The Supreme Court is expected to take a final decision on the formula on Monday.
C.B. Sharma, former chairman of the National Institute of Open Schooling, a national board for non-formal students, underlined that the Class X syllabus contained a “generic” paper like “science” while the Class XII curriculum had separate physics, chemistry and biology papers.
Under the CBSE formula, 30 per cent weightage will accrue (in the theory component) to the average score from the student’s best three performing subjects out of the main five subjects in the Class X board exams.
“In Class X, students have the option of taking two language papers and a few other subjects. If a student did well in the language papers and another humanities subject and then chose the science stream in Class XII, their aptitude in the (Class XII) science subjects will be judged partly by their performance in humanities subjects,” Sharma said.

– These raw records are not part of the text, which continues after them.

(** The winner of a snapshot is the player who made the move leading to
    it. *)
Lemma well_formed_winner st k e w :
  well_formed st → open_prefix (history st) →
  history st !! k = Some e → calculateWinner (squares e) = Some w →
  ∃ k0, k = S k0 ∧ player w = turn k0.
Proof.
  intros (_ & H0 & _ & Halt) Hopen Hk Hw. destruct k as [|k0].
  { rewrite H0 in Hk. injection Hk as <-. by vm_compute in Hw. }
  exists k0. split; [done|].
  destruct (lookup_lt_is_Some_2 (history st) k0) as [e0 He0].
  { apply lookup_lt_Some in Hk. lia. }
  assert (calculateWinner (squares e0) = None) as Hw0.
  { apply (Hopen k0 e0 He0). by apply lookup_lt_Some in Hk. }
  destruct (Halt k0 e0 e He0 Hk) as (i & _ & Hnull & Hsq & _).
  destruct (calculateWinner_line _ _ Hw)
    as (a & b & c & Ht & _ & Hm & Ha & Hb & Hc).
  rewrite Hsq in Ha, Hb, Hc.
  assert (i < length (squares e0)) as Hi by by eapply lookup_lt_Some.
  destruct (decide (i = a)) as [->|Hia].
  { rewrite list_lookup_insert_eq in Ha by done. congruence. }
  destruct (decide (i = b)) as [->|Hib].
  { rewrite list_lookup_insert_eq in Hb by done. congruence. }
  destruct (decide (i = c)) as [->|Hic].
  { rewrite list_lookup_insert_eq in Hc by done. congruence. }
  rewrite list_lookup_insert_ne in Ha, Hb, Hc by done.
  assert (is_Some (calculateWinner (squares e0))) as [w0 Hw0'].
  { apply calculateWinner_is_Some. exists (a, b, c). split; [done|].
    by exists (player w). }
  congruence.
Qed.

(** X5: in a reachable state only the last snapshot of the history can have
    a winner: an entry that has a successor shows no complete triple. *)
Theorem won_snapshot_is_last st k e w :
  reachable st → history st !! k = Some e →
  calculateWinner (squares e) = Some w →
  S k = length (history st).
Proof.
  intros Hreach Hk Hw.
  pose proof (reachable_open_prefix st Hreach k e Hk) as Hopen.
  pose proof (lookup_lt_Some _ _ _ Hk) as Hlt.
  destruct (decide (S k < length (history st))) as [Hlt'|]; [|lia].
  rewrite Hopen in Hw by done. done.
Qed.

Lemma won_snapshot_is_last_witness :
  S 5 = length (history (after [Click 0; Click 1; Click 3; Click 4; Click 6;
                                Jump 2])).
Proof.
  apply (won_snapshot_is_last _ 5
           {| squares := [X; O; Null; X; O; Null; X; Null; Null];
              location := "(1, 3)" |}
           {| player := X; line := [0; 3; 6] |}); [|reflexivity..].
  apply (reachable_step
           (after [Click 0; Click 1; Click 3; Click 4; Click 6]) (Jump 2));
    [|simpl; lia|reflexivity].
  apply (reachable_step (after [Click 0; Click 1; Click 3; Click 4])
           (Click 6)); [|simpl; lia|reflexivity].
  apply (reachable_step (after [Click 0; Click 1; Click 3]) (Click 4));
    [|simpl; lia|reflexivity].
  apply (reachable_step (after [Click 0; Click 1]) (Click 3));
    [|simpl; lia|reflexivity].
  apply (reachable_step (after [Click 0]) (Click 1));
    [|simpl; lia|reflexivity].
  apply (reachable_step initial (Click 0));
    [apply reachable_initial|simpl; lia|reflexivity].
Defined.

Lemma reachable_one : reachable (after [Click 4]).
Proof.
  apply (reachable_step initial (Click 4));
    [apply reachable_initial|simpl; lia|reflexivity].
Qed.

Lemma reachable_won :
  reachable (after [Click 0; Click 1; Click 3; Click 4; Click 6]).
Proof.
  apply (reachable_step (after [Click 0; Click 1; Click 3; Click 4])
           (Click 6)); [|simpl; lia|reflexivity].
  apply (reachable_step (after [Click 0; Click 1; Click 3]) (Click 4));
    [|simpl; lia|reflexivity].
  apply (reachable_step (after [Click 0; Click 1]) (Click 3));
    [|simpl; lia|reflexivity].
  apply (reachable_step (after [Click 0]) (Click 1));
    [|simpl; lia|reflexivity].
  apply (reachable_step initial (Click 0));
    [apply reachable_initial|simpl; lia|reflexivity].
Qed.

Lemma reachable_drawn :
  reachable (after [Click 0; Click 1; Click 2; Click 4; Click 3;
                    Click 5; Click 7; Click 6; Click 8]).
Proof.
  apply (reachable_step (after [Click 0; Click 1; Click 2; Click 4; Click 3;
                                Click 5; Click 7; Click 6]) (Click 8));
    [|simpl; lia|reflexivity].
  apply (reachable_step (after [Click 0; Click 1; Click 2; Click 4; Click 3;
                                Click 5; Click 7]) (Click 6));
    [|simpl; lia|reflexivity].
  apply (reachable_step (after [Click 0; Click 1; Click 2; Click 4; Click 3;
                                Click 5]) (Click 7));
    [|simpl; lia|reflexivity].
  apply (reachable_step (after [Click 0; Click 1; Click 2; Click 4; Click 3])
           (Click 5)); [|simpl; lia|reflexivity].
  apply (reachable_step (after [Click 0; Click 1; Click 2; Click 4])
           (Click 3)); [|simpl; lia|reflexivity].
  apply (reachable_step (after [Click 0; Click 1; Click 2]) (Click 4));
    [|simpl; lia|reflexivity].
  apply (reachable_step (after [Click 0; Click 1]) (Click 2));
    [|simpl; lia|reflexivity].
  apply (reachable_step (after [Click 0]) (Click 1));
    [|simpl; lia|reflexivity].
  apply (reachable_step initial (Click 0));
    [apply reachable_initial|simpl; lia|reflexivity].
Qed.

(** X6: in a reachable state a snapshot with a winner has index at least 5
    (no game is won before the fifth move), and the winner is the player who
    made the move that produced it: [X] at an odd index, [O] at an even
    one. *)
Theorem winner_is_last_mover st k e w :
  reachable st → history st !! k = Some e →
  calculateWinner (squares e) = Some w →
  5 ≤ k ∧ player w = (if Nat.even k then O else X).
Proof.
  intros Hreach Hk Hw.
  pose proof (reachable_well_formed _ Hreach) as Hwf.
  pose proof (reachable_open_prefix _ Hreach) as Hopen.
  destruct (well_formed_winner st k e w Hwf Hopen Hk Hw) as (k0 & -> & Hp).
  destruct (well_formed_counts st (S k0) e Hwf Hk) as (HX & HO & _).
  destruct (calculateWinner_line _ _ Hw)
    as (a & b & c & Ht & _ & _ & Ha & Hb & Hc).
  destruct (lines_bounds a b c Ht) as (Hab & Hbc & _).
  pose proof (marks_three _ _ a b c Hab Hbc Ha Hb Hc) as Hthree.
  rewrite Nat.even_succ, <- Nat.negb_even. rewrite Hp in Hthree |- *.
  unfold turn in *. destruct (Nat.even k0) eqn:Hev; simpl.
  - split; [|done]. rewrite HX in Hthree.
    destruct (decide (5 ≤ S k0)) as [|Hsmall]; [done|]. exfalso.
    assert ((S k0 + 1) / 2 < 3); [|lia].
    apply Nat.Div0.div_lt_upper_bound. lia.
  - split; [|done]. rewrite HO in Hthree.
    destruct (decide (5 ≤ S k0)) as [|Hsmall]; [done|]. exfalso.
    assert (S k0 / 2 < 3); [|lia].
    apply Nat.Div0.div_lt_upper_bound. lia.
Qed.

Lemma winner_is_last_mover_witness :
  5 ≤ 5 ∧ X = (if Nat.even 5 then O else X).
Proof.
  apply (winner_is_last_mover
           (after [Click 0; Click 1; Click 3; Click 4; Click 6]) 5
           {| squares := [X; O; Null; X; O; Null; X; Null; Null];
              location := "(1, 3)" |}
           {| player := X; line := [0; 3; 6] |});
    [apply reachable_won|reflexivity..].
Defined.

Lemma reachable_current st :
  reachable st →
  ∃ en, history st !! currentMove st = Some en ∧
        currentSquares st = Some (squares en) ∧
        board_ok (squares en) ∧ occupied (squares en) = currentMove st.
Proof.
  intros Hwf%reachable_well_formed.
  pose proof Hwf as (Hlt & _ & Hboards & _).
  destruct (lookup_lt_is_Some_2 (history st) (currentMove st) Hlt)
    as [en Hen].
  exists en. split; [done|]. split.
  { unfold currentSquares. by rewrite Hen. }
  split; [by eapply Hboards|].
  by destruct (well_formed_counts st _ en Hwf Hen) as (_ & _ & ?).
Qed.

(** X7: a game has at most nine moves: in a reachable state the history has
    at most ten entries and the pointer is at most 9. *)
Theorem game_length_bounded st :
  reachable st → length (history st) ≤ 10 ∧ currentMove st ≤ 9.
Proof.
  intros Hreach. pose proof (reachable_well_formed _ Hreach) as Hwf.
  pose proof Hwf as (Hlt & _ & Hboards & _).
  assert (∀ k e, history st !! k = Some e → k ≤ 9) as Hbound.
  { intros k e Hk. destruct (Hboards k e Hk) as [Hnine _].
    destruct (well_formed_counts st k e Hwf Hk) as (_ & _ & <-).
    rewrite <- Hnine. apply occupied_le. }
  split.
  - destruct (lookup_lt_is_Some_2 (history st) (length (history st) - 1))
      as [e He]; [lia|].
    pose proof (Hbound _ _ He). lia.
  - destruct (lookup_lt_is_Some_2 (history st) (currentMove st) Hlt)
      as [e He].
    by eapply Hbound.
Qed.

Lemma game_length_bounded_witness :
  length (history (after [Click 0; Click 1; Click 2; Click 4; Click 3;
                          Click 5; Click 7; Click 6; Click 8])) ≤ 10 ∧
  currentMove (after [Click 0; Click 1; Click 2; Click 4; Click 3;
                      Click 5; Click 7; Click 6; Click 8]) ≤ 9.
Proof. apply game_length_bounded, reachable_drawn. Defined.

Lemma status_cases x sq :
  match calculateWinner sq with
  | Some w =>
      (player w = X ∧ status x sq = "Winner: X") ∨
      (player w = O ∧ status x sq = "Winner: O")
  | None =>
      ((Null ∉ sq) ∧ status x sq = "Draw") ∨
      (Null ∈ sq ∧
       status x sq = if x then "Next player: X" else "Next player: O")
  end.
Proof.
  unfold status. destruct (calculateWinner sq) as [w|] eqn:Hw.
  - destruct (calculateWinner_player _ _ Hw) as [-> | ->]; auto.
  - destruct (every_Boolean sq) eqn:Hevery.
    + left. by apply every_Boolean_spec in Hevery.
    + right. split; [|by destruct x].
      destruct (decide (Null ∈ sq)) as [|Hnot]; [done|].
      apply every_Boolean_spec in Hnot. congruence.
Qed.

(** X8: the status line of a board, of any contents, is one of five texts,
    and it tells whether the game goes on: in a reachable state some click on
    one of the nine squares changes the state exactly when the status names a
    next player; when it names a winner or a draw every such click leaves the
    state as it is. *)
Theorem status_tells_progress :
  (∀ x sq, status x sq ∈ [ "Winner: X"; "Winner: O"; "Draw";
                            "Next player: X"; "Next player: O" ]) ∧
  (∀ st, reachable st →
     ((∃ i st', i < 9 ∧ play i st = Some st' ∧ st' ≠ st) ↔
      gameStatus st = Some "Next player: X" ∨
      gameStatus st = Some "Next player: O") ∧
     (gameStatus st ∈ [ Some "Winner: X"; Some "Winner: O"; Some "Draw" ] →
      ∀ i, i < 9 → play i st = Some st)).
Proof.
  split.
  { intros x sq. pose proof (status_cases x sq) as Hcases.
    destruct (calculateWinner sq); destruct Hcases as [[_ ->]|[_ ->]];
      try destruct x; set_solver. }
  intros st Hreach.
  destruct (reachable_current st Hreach) as (en & Hen & Hsq & Hok & _).
  pose proof (status_cases (xIsNext st) (squares en)) as Hcases.
  unfold gameStatus. rewrite Hsq. simpl.
  assert ((∃ i st', i < 9 ∧ play i st = Some st' ∧ st' ≠ st) ↔
          calculateWinner (squares en) = None ∧ Null ∈ squares en) as Hiff.
  { split.
    - intros (i & st' & Hi & Hplay & Hne).
      destruct (play_changes _ _ _ Hplay Hne) as (sq & Hsq' & Hw & Hf & _).
      rewrite Hsq in Hsq'. injection Hsq' as <-. split; [done|].
      eapply list_elem_of_lookup_2. by eapply board_ok_falsy.
    - intros [Hw (i & Hi)%list_elem_of_lookup_1].
      assert (i < 9) as Hlt.
      { destruct Hok as [<- _]. by eapply lookup_lt_Some. }
      exists i, (handlePlay (array_set i (turn (currentMove st)) (squares en))
                            (caption i) st).
      split; [done|]. split.
      + apply (play_handlePlay st (squares en)); [done|].
        apply handleClick_Some. unfold array_get. by rewrite Hi.
      + apply handlePlay_changes. by eapply lookup_lt_Some. }
  split.
  - rewrite Hiff. destruct (calculateWinner (squares en)) as [w|].
    + split; [by intros [[=] _]|].
      destruct Hcases as [[_ ->]|[_ ->]]; by intros [[=]|[=]].
    + destruct Hcases as [[Hfull ->]|[Hempty ->]].
      * split; [tauto|]. by intros [[=]|[=]].
      * split; [|done]. intros _. destruct (xIsNext st); auto.
  - intros Hterminal i Hi.
    destruct (decide (play i st = Some st)) as [|Hchanged]; [done|].
    exfalso. assert (calculateWinner (squares en) = None
                     ∧ Null ∈ squares en) as [Hw Hempty].
    { apply Hiff. destruct (well_formed_dispatch_total st (Click i))
        as [st' Hst']; [by apply reachable_well_formed|].
      exists i, st'. simpl in Hst'. split; [done|]. split; [done|].
      congruence. }
    rewrite Hw in Hcases. destruct Hcases as [[Hfull _]|[_ Hstatus]]; [done|].
    rewrite Hstatus in Hterminal.
    destruct (xIsNext st);
      repeat (apply elem_of_cons in Hterminal as [[=]|Hterminal]);
      by apply elem_of_nil in Hterminal.
Qed.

He said commerce students would suffer the worst. “Commerce students study subjects like accountancy and business studies, but the Class X syllabus offers no such subject. So commerce students’ Class X scores have little relevance to their Class XII performance,” Sharma said.
He also criticised the 30 per cent weightage given to the students’ scores from their Class XI annual exam, saying the students don’t normally take that exam seriously.
“As a long-term policy measure, this would have been good because it would have forced the students to study seriously in every class,” Sharma said.
“But you can’t catch them unawares (by suddenly) enforcing this policy with retrospective effect.”
Shreya Sasmal, a Class XII student from Delhi Public School, Udhampur (Jammu), said the credibility of any assessment without a board exam being held would remain questionable.
“I would have been happier had the exams not been cancelled. The Class XII certificate carries a lot of importance throughout a student’s career. Now they have worked out a formula, but the credibility of the certificate may be affected,” she said.
Sasmal, a science student, is preparing for a career in medicine, where an all-India entrance test is the norm.
But for many of her peers who will seek admission to general science, arts or commerce courses, the Class XII marks will be key.
Janvi Raj, who studies at a CBSE school in Sharjah, was unhappy with the weightage given to the Class XI exam. She said students tend to take it easy in Class XI, which falls between the two “stressful” years of preparing for the Class X and XII board exams.
“Therefore, it’s natural that the Class XI results don’t reflect the full capability of an average student. Class XII is quite different, so it’s obvious that students would score better in Class XII,” Janvi said.
“My suggestion is that the Class XI marks be kept out of the assessment.”
Alpana Mishra, a parent and a biology teacher from Vadodara, said that giving weightage to the Class X boards was unfair because the students’ attitudes and performance change in the subsequent two years.
“Some students transform into mature and focused pupils while some get distracted. Some students do better in Class XII when they can study subjects of their choice. On the other hand, many students take Class XI as a fun year,” Mishra said.
Some principals and students, however, supported the formula.
“The CBSE took the past three years’ performance into consideration (as a tool for moderation) to ensure there was no spiking of marks by schools,” Priyadarshi Nayak, principal of Doon Public School in Hathras, Uttar Pradesh, said.
“I have a sense that giving weightage to the Class X marks will not make much of a difference. However, a section of students and teachers will have concerns about any formula.”
Shakti Sharma, a Class XII student from Jaipuriar School, Mumbai, said the formula rewarded “academic consistency”. But he found the idea of using a reference year to check artificial inflation of marks an “arbitrary” practice.
Under the formula, the year out of the previous three in which a school’s students did the best in the Class XII boards is to be taken as the reference, and the marks for 2020-21 are not to diverge beyond a prescribed range from that year’s.
“Students’ scores being limited by the past performance of the school will have undesirable consequences,” Sharma said.